MGM Resort’s T-Mobile Arena is a 650,000 square-foot venue for shows that is a LEED Gold certified venue. It features water efficient technologies that reduce indoor water use by 40 percent, including low-flow toilets, waterless urinals, and low-flow faucets with aerators. The arena also contains water efficient technologies outdoors, such as drought tolerant plants and drip irrigation systems which reduce exterior water use by 80 percent.
MGM Grand Las Vegas has infrastructure for conservation and reclamation that has resulted in about three quarters of the four billion gallons of water MGM Resorts uses a year being put back into Lake Mead. In 2014, it reduced dependence on water from Lake Mead, the largest reservoir in the country. All of its exterior irrigation and 60 percent of property cooling tower water needs come from well water. In addition, MGM Grand Las Vegas converted natural grass surfaces to water-efficient desert landscaping and artificial turf to reduce exterior water use.
Last year MGM Resorts began partnering with WaterStart, an organization that aims to bring innovative startup companies to Nevada that focus on water conservation. By partnering MGM and other companies, WaterStart will identify, pilot and drive the adoption of innovative water technologies. MGM is focusing on advanced technologies that monitor water use and reduce water used for irrigation, cooling towers and pool filtering that WaterStart identified.
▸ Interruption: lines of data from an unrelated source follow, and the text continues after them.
(* ===== verification/PorTypes.v ===== *)
(** * Proof of reputation: data model and configuration

    [types.rs], [error.rs] and [config.rs] of cordial-por. *)

From stdpp Require Export strings.
From S2P Require Import Prelude Types.
From stdpp Require Import options.

(** ** Errors *)

Inductive PorError :=
  | InvalidConfiguration (message : string)
  | InvalidRatingRound
  | InvalidRatingSourceCheckpoint
  | RatingRoundOverflow
  | InvalidInteractionRound
  | InvalidInteractionStateRound
  | SelfInteraction
  | MissingInteractionReference
  | UnknownInteractionRater
  | UnknownInteractionRecipient
  | EjectedInteractionRater
  | EjectedInteractionRecipient
  | SelfRating
  | RatingBelowMinimum
  | RatingAboveMaximum
  | MissingRatingSignature
  | DuplicateRating
  | DuplicateMatrixEntry
  | InvalidNormalizationScale
  | NormalizationOverflow
  | InvalidLiquidRankScale
  | MissingRaterReputation
  | DuplicateReputationEntry
  | UnsortedReputationVector
  | LiquidRankOverflow
  | InvalidTransitionScale
  | InvalidLiquidRankAlpha
  | MissingPreviousReputation
  | ReputationTransitionOverflow
  | MissingContributionEntry
  | InvalidTransitionRound
  | InvalidClampScale
  | ClampOverflow
  | UnsupportedReputationBlockWireVersion (version : N)
  | ReputationBlockWireTooLarge
  | MalformedReputationBlockWire
  | ReputationBlockWireChecksumMismatch
  | UnsupportedReputationBlockVersion (version : N)
  | MissingReputationBlockShardId
  | ReputationBlockShardIdTooLong
  | InvalidReputationBlockSourceWave
  | InvalidReputationBlockSourceCheckpoint
  | InvalidReputationBlockRound
  | InvalidPreviousReputationBlockRound
  | PreviousReputationBlockShardMismatch
  | ReputationBlockShardMismatch
  | ReputationBlockSourceWaveMismatch
  | ReputationBlockSourceCheckpointMismatch
  | UnsupportedReputationBlockAuditVersion (version : N)
  | ReputationBlockPreviousHashMismatch
  | ReputationBlockConfigHashMismatch
  | ReputationBlockRatingsHashMismatch
  | ReputationBlockPenaltiesHashMismatch
  | ReputationBlockRootMismatch
  | ReputationExclusionMismatch
  | CommitmentLengthOverflow
  | UnsupportedReputationStateSnapshotVersion (version : N)
  | ReputationStateSnapshotTooLarge
  | MalformedReputationStateSnapshot
  | ReputationStateSnapshotChecksumMismatch
  | ReputationStateSnapshotRoundMismatch
  | ReputationStateSnapshotExclusionMismatch
  | ReputationStateSnapshotBlockRoundMismatch
  | ReputationStateSnapshotBlockVersionMismatch
  | ReputationStateSnapshotHasPendingRatings
  | MissingReputationBlockEntry
  | UnexpectedReputationBlockEntry
  | ReputationValueMismatch
  | EmptyAuthorizedValidatorSet
  | MissingAuthorizedValidatorReputation (node : NodeId)
  | ZeroAuthorizedValidatorWeight
  | AuthorizedValidatorWeightOverflow
  | UnknownNode
  | InvalidPenaltyEvents (message : string)
  | SlashOverflow
  | InactivityDecayOverflow.

(** ** Configuration *)

Inductive MissingEntryPolicy := Reject | CarryForward | Neutral.
#[export] Instance MissingEntryPolicy_eq_dec : EqDecision MissingEntryPolicy.
Proof. solve_decision. Defined.

Module PorConfig.

Record t := mk {
  scale : N;
  initial_reputation : N;
  liquid_rank_alpha : N;
  minimum_rating : N;
  maximum_rating : N;
  missing_entry_policy : MissingEntryPolicy;
  correlation_threshold : N;
  base_slash_penalty : N;
  inactivity_decay_gamma : N
}.

Definition DEFAULT_LIQUID_RANK_ALPHA_NUMERATOR : N := 3.
Definition DEFAULT_LIQUID_RANK_ALPHA_DENOMINATOR : N := 5.
Definition DEFAULT_SCALE : N := 1000000000.
Definition DEFAULT_INITIAL_REPUTATION : N := 200000000.
Definition DEFAULT_CORRELATION_THRESHOLD : N := 300000000.
Definition DEFAULT_BASE_SLASH_PENALTY : N := 250000000.
Definition DEFAULT_INACTIVITY_DECAY_GAMMA : N := 10000000.

Definition validate (self : t) : result unit PorError :=
  bail (InvalidConfiguration "scale must be positive") when scale self = 0%N;
  bail (InvalidConfiguration "alpha and initial reputation must not exceed scale")
    when (scale self < liquid_rank_alpha self)%N ∨ (scale self < initial_reputation self)%N;
  bail (InvalidConfiguration "minimum rating must not exceed maximum rating")
    when (maximum_rating self < minimum_rating self)%N;
  bail (InvalidConfiguration "penalty fractions must not exceed scale")
    when (scale self < correlation_threshold self)%N ∨ (scale self < base_slash_penalty self)%N ∨
         (scale self < inactivity_decay_gamma self)%N;
  Ok tt.

(** [(u128::from(scale) * u128::from(numerator) / u128::from(denominator)) as u64]. *)
Definition fraction (scale numerator denominator : N) : N :=
  (scale * numerator / denominator mod 2 ^ 64)%N.

Definition new (scale initial_reputation : N) : t :=
  {| scale := scale; initial_reputation := initial_reputation;
     liquid_rank_alpha := fraction scale DEFAULT_LIQUID_RANK_ALPHA_NUMERATOR
       DEFAULT_LIQUID_RANK_ALPHA_DENOMINATOR;
     minimum_rating := 0; maximum_rating := scale; missing_entry_policy := CarryForward;
     correlation_threshold := fraction scale DEFAULT_CORRELATION_THRESHOLD DEFAULT_SCALE;
     base_slash_penalty := fraction scale DEFAULT_BASE_SLASH_PENALTY DEFAULT_SCALE;
     inactivity_decay_gamma := fraction scale DEFAULT_INACTIVITY_DECAY_GAMMA DEFAULT_SCALE |}.

Definition default : t := new DEFAULT_SCALE DEFAULT_INITIAL_REPUTATION.

End PorConfig.

(** ** Ratings *)

Record RatingRecord := mkRating {
  rating_round : N;
  rater : NodeId;
  recipient : NodeId;
  score : N;
  rating_signature : list byte;
  interaction_ref : option (list byte)
}.
#[export] Instance RatingRecord_eq_dec : EqDecision RatingRecord.
Proof. solve_decision. Defined.

Definition new_rating (round : N) (rater recipient : NodeId) (score : N) (signature : list byte) :
    RatingRecord := mkRating round rater recipient score signature None.

(** [RatingBatch] and [RatingMatrix]. *)
Record RatingBatch := mkBatch {
  batch_round : N;
  batch_ratings : list RatingRecord
}.
Record RatingMatrix := mkMatrix {
  matrix_round : N;
  matrix_ratings : list RatingRecord
}.

Record NormalizedRatingEntry := mkNormalized {
  n_rater : NodeId;
  n_recipient : NodeId;
  n_score : N;
  normalized_score : N
}.
Record NormalizedRatingMatrix := mkNormalizedMatrix {
  normalized_round : N;
  normalized_ratings : list NormalizedRatingEntry
}.

(** ** Reputation *)

Module ReputationEntry.

Record t := mk {
  node_id : NodeId;
  reputation : N;
  retained_reputation : N;
  is_excluded : bool
}.

Definition new (node_id : NodeId) (reputation : N) : t := mk node_id reputation 0 false.
Definition ejected (node_id : NodeId) : t := mk node_id 0 0 true.

End ReputationEntry.

#[export] Instance ReputationEntry_eq_dec : EqDecision ReputationEntry.t.
Proof. solve_decision. Defined.

Record ReputationVector := mkVector {
  vector_round : N;
  values : list ReputationEntry.t
}.
Record ReputationList := mkList {
  list_round : N;
  entries : list ReputationEntry.t
}.
#[export] Instance ReputationList_eq_dec : EqDecision ReputationList.
Proof. solve_decision. Defined.

(** ** Sorted entries

    [binary_search_by(|entry| entry.node_id.cmp(id))] on a slice sorted by node
    id: the index of the entry, or where it would be inserted. *)

Definition partition_point {A} (p : A → bool) (l : list A) : nat :=
  match list_find (λ x, p x = false) l with Some e => e.1 | None => length l end.

Definition binary_search (l : list ReputationEntry.t) (id : NodeId) : result nat nat :=
  match list_find (λ e, ReputationEntry.node_id e = id) l with
  | Some e => Ok e.1
  | None => Err (partition_point (λ e, bool_decide (ord_lt (ReputationEntry.node_id e) id)) l)
  end.

Definition find_entry (l : list ReputationEntry.t) (id : NodeId) : option ReputationEntry.t :=
  match binary_search l id with Ok i => l !! i | Err _ => None end.

(** [slice::windows(2)] with a check that returns at the first failing pair. *)
Fixpoint windows2 {A E} (check : A → A → result unit E) (l : list A) : result unit E :=
  match l with
  | x :: ((y :: _) as rest) => let? _ := check x y in windows2 check rest
  | _ => Ok tt
  end.

(** [slice::chunk_by]: maximal runs of neighbours that agree. *)
Fixpoint chunk_by {A} (same : A → A → bool) (l : list A) : list (list A) :=
  match l with
  | [] => []
  | x :: l =>
    match chunk_by same l with
    | (y :: g) :: gs => if same x y then (x :: y :: g) :: gs else [x] :: (y :: g) :: gs
    | gs => [x] :: gs
    end
  end.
Water use is not the only area where MGM Resorts strives to practice environmental sustainability. In 2014, the company partnered with NRG Renew, a solar energy developer, to install a 6.4 megawatt (MW) solar photovoltaic (PV) array on the roof of the Mandalay Bay Convention Center in Las Vegas. The PV panels have offset peak electricity demands up to 20 percent, which is enough to power 1,000 homes. The expansion of the Convention Center, completed in 2015, contains a two MW solar PV array. The combined arrays generated enough power to supply 26 percent of the resort’s electricity needs during peak production.